When e-cigarettes were first introduced in the US a decade or so ago, I wondered if they would re-normalize the act of smoking—or inhaling a nicotine-laden vapor—in a culture where it had become increasingly disparaged. E-cigarettes are popular among young people and have been specifically marketed to them by manufacturers such as Juul, which until an FDA crackdown last fall, sold vaping pods in flavors of mango, cucumber, fruit, and creme at gas stations and convenience stores. Even if e-cigarettes may be useful in weaning some adults off tobacco, they’re not being used that way by young people. Instead, they’re introducing a new generation to nicotine addiction through an act that mimics conventional smoking, popularizing anew a behavior that public health advocates worked for decades to stigmatize.
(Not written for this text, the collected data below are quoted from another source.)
Lemma py_get_is_dict v k dflt x : py_get v k dflt = Ok x -> is_dict v = true.
Proof. intros H. apply py_get_Ok_inv in H as (d & -> & _). reflexivity. Qed.

Lemma print_value_printable v :
  print_value v = if printable v then Ok tt else Raise UnicodeEncodeError.
Proof.
  unfold printable, print_value. destruct v; try reflexivity.
  destruct (encodable s); reflexivity.
Qed.

(** The list read at [k1], [k2] is the value found there, if any, and
    what the comprehension iterates over are its entries. *)
Lemma entries_found raw protocol section found k1 k2 items :
  py_get raw "protocolSection" empty_dict = Ok protocol ->
  py_get protocol k1 empty_dict = Ok section ->
  py_get section k2 empty_list = Ok found ->
  py_iter found = Ok items ->
  entries [k1; k2] raw = items /\
  (forall v, lookup_path ["protocolSection"; k1; k2] raw = Some v ->
             v = found).
Proof.
  intros H1 H2 H3 Hit. unfold entries.
  destruct (lookup_path ["protocolSection"; k1; k2] raw) as [v|] eqn:E.
  - apply (py_get_found _ _ _ _ _ _ H1) in E.
    apply (py_get_found _ _ _ _ _ _ H2) in E.
    apply (py_get_found _ _ _ _ _ _ H3) in E.
    injection E as ->. rewrite Hit. split; [reflexivity|].
    intros v' [= ->]. reflexivity.
  - apply (py_get_missing_section _ _ _ _ _ H1) in E.
    apply (py_get_missing_section _ _ _ _ _ H2) in E.
    apply (py_get_missing_leaf _ _ _ _ H3) in E. subst found.
    injection Hit as <-. split; [reflexivity | discriminate].
Qed.

Section MoreProjectorFacts.

Variable py_str : pyval -> string.

Lemma location_string_is_dict loc y :
  location_string py_str loc = Ok y -> is_dict loc = true.
Proof.
  unfold location_string. intros H. bind_inv H.
  eapply py_get_is_dict; eassumption.
Qed.

Lemma extract_complete raw v :
  _extract_study_data py_str raw = Ok v ->
  v = PNone \/ complete_record v.
Proof.
  intros H.
  destruct (extract_Ok_cases py_str raw v H) as [(-> & _) | (rec & -> & Hb)];
    [left; reflexivity | right].
  exists rec. split; [reflexivity|].
  invert_body Hb. injection Hb as <-. reflexivity.
Qed.

Lemma extract_each_strings studies acc :
  Forall (fun x => exists s, x = PStr s) studies ->
  extract_each py_str studies acc = Ok acc.
Proof.
  intros H. revert acc. induction H as [|x rest [s ->] _ IH]; intros acc.
  - reflexivity.
  - simpl. apply IH.
Qed.

Lemma chars_strings s : Forall (fun x => exists s', x = PStr s') (chars s).
Proof. induction s; simpl; constructor; eauto. Qed.

Lemma keys_strings (d : dict) :
  Forall (fun x => exists s, x = PStr s) (map PStr (Dict.keys d)).
Proof. induction d; simpl; constructor; eauto. Qed.

(** What the records of a decoded page are made of. *)
Lemma page_records_Ok_inv data extracted :
  page_records py_str data = Ok extracted ->
  exists studies ys,
    page_studies data = Ok studies /\
    comprehension (_extract_study_data py_str) studies = Ok ys /\
    extracted = List.filter truthy ys.
Proof.
  unfold page_records. intros H. bind_inv H.
  rewrite extract_each_filter in H. bind_inv H. injection H as <-.
  eauto.
Qed.

Lemma page_records_bad_body data :
  is_dict data = false \/
  no_len (field_or "studies" (PList []) data) = true ->
  page_records py_str data
  = Raise (if is_dict data then TypeError else AttributeError).
Proof.
  unfold page_records, page_studies, py_get, no_len, field_or.
  intros [Hd|Hl].
  - destruct data; try reflexivity. discriminate.
  - destruct data; try reflexivity. simpl in *.
    destruct (Dict.get "studies" d) as [v|]; [|discriminate].
    destruct v; simpl in *; try reflexivity; discriminate.
Qed.

(** X1: on a record that projects successfully, each of the twelve
    fields that are copied holds exactly the value found at its path in
    the raw record, whatever that value is. *)
Theorem found_fields_copied raw rec key path v :
  _extract_study_data py_str raw = Ok (PDict rec) ->
  In (key, path) direct_fields ->
  lookup_path ("protocolSection" :: path) raw = Some v ->
  Dict.get key rec = Some v.
Proof.
  intros H Hin Hf. apply extract_PDict_body in H. invert_body H.
  injection H as <-. simpl in Hin.
  repeat (destruct Hin as [Hin|Hin];
          [injection Hin as <- <-; chase_found Hf;
           injection Hf as ->; reflexivity
          |]).
  contradiction.
Qed.

(** X2: a value that is present on the way to a field but is not a
    mapping -- [protocolSection] itself, one of its nine modules, a date
    structure or the enrollment information -- keeps the record from
    being projected, however complete the rest of it is: the handler
    runs, and the function returns [None], or raises
    [UnicodeEncodeError] when the identifier read so far is a string
    that cannot be printed. *)
Theorem section_not_mapping_drops raw path v :
  In path section_paths ->
  lookup_path ("protocolSection" :: path) raw = Some v ->
  is_dict v = false ->
  _extract_study_data py_str raw
  = if printable (diagnostic_id raw)
    then Ok PNone
    else Raise UnicodeEncodeError.
Proof.
  intros Hin Hf Hv.
  destruct (extract_cases py_str raw) as [(_ & E) | (rec & E & Hb)].
  { rewrite E. apply except_handler_printable. }
  exfalso. invert_body Hb. clear Hb.
  simpl in Hin.
  repeat (destruct Hin as [Hin|Hin];
          [subst path; chase_found Hf; injection Hf as ->;
           match goal with
           | Hg : py_get v _ _ = Ok _ |- _ =>
               apply py_get_is_dict in Hg; congruence
           end
          |]).
  contradiction.
Qed.

(** X3: on a record that projects successfully, the value found at the
    path of interventions, primary outcomes or locations can be iterated,
    and every entry it yields is a mapping; a record with an entry that is
    not one is therefore not projected. *)
Theorem entry_lists_well_formed raw rec path :
  _extract_study_data py_str raw = Ok (PDict rec) ->
  In path entry_list_paths ->
  (forall v, lookup_path ("protocolSection" :: path) raw = Some v ->
             exists items, py_iter v = Ok items) /\
  Forall (fun e => is_dict e = true) (entries path raw).
Proof.
  intros H Hin. apply extract_PDict_body in H. invert_body H.
  clear H. simpl in Hin.
  assert (forall k1 k2 protocol section found f out,
             py_get raw "protocolSection" empty_dict = Ok protocol ->
             py_get protocol k1 empty_dict = Ok section ->
             py_get section k2 empty_list = Ok found ->
             (forall e y, f e = Ok y -> is_dict e = true) ->
             list_comp f found = Ok out ->
             (forall v, lookup_path ["protocolSection"; k1; k2] raw = Some v ->
                        exists items, py_iter v = Ok items) /\
             Forall (fun e => is_dict e = true) (entries [k1; k2] raw))
    as Hgen.
  { intros k1 k2 protocol section found f out H1 H2 H3 Hf Hc.
    destruct (list_comp_dicts f found out Hf Hc) as (items & Hit & Hall).
    destruct (entries_found _ _ _ _ _ _ _ H1 H2 H3 Hit) as (-> & Hv).
    split; [|exact Hall]. intros v Hl. rewrite (Hv v Hl). eauto. }
  destruct Hin as [<-|[<-|[<-|[]]]];
    (eapply Hgen; [eassumption | eassumption | eassumption | | eassumption]).
  - intros e y. apply py_get_is_dict.
  - intros e y. apply py_get_is_dict.
  - intros e y. apply location_string_is_dict.
Qed.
OxyContin Maker Sought to Enter Addiction Recovery Business

In Massachusetts, attorney general Maura Healey has filed a lawsuit accusing Purdue Pharma, the manufacturer of OxyContin, of creating and perpetuating the opioid crisis. The suit claims that the company, and the Sackler family which controls it, aggressively marketed the medication while knowing that it was addictive, promoted higher doses to increase profits, and hired the management consulting firm McKinsey & Co. to boost its image in the fact of negative publicity. The allegations are disturbing and have been covered previously; Patrick Radden Keefe’s article in the New Yorker, in particular, is a comprehensive look at the Sackler family and how it made OxyContin into a blockbuster drug.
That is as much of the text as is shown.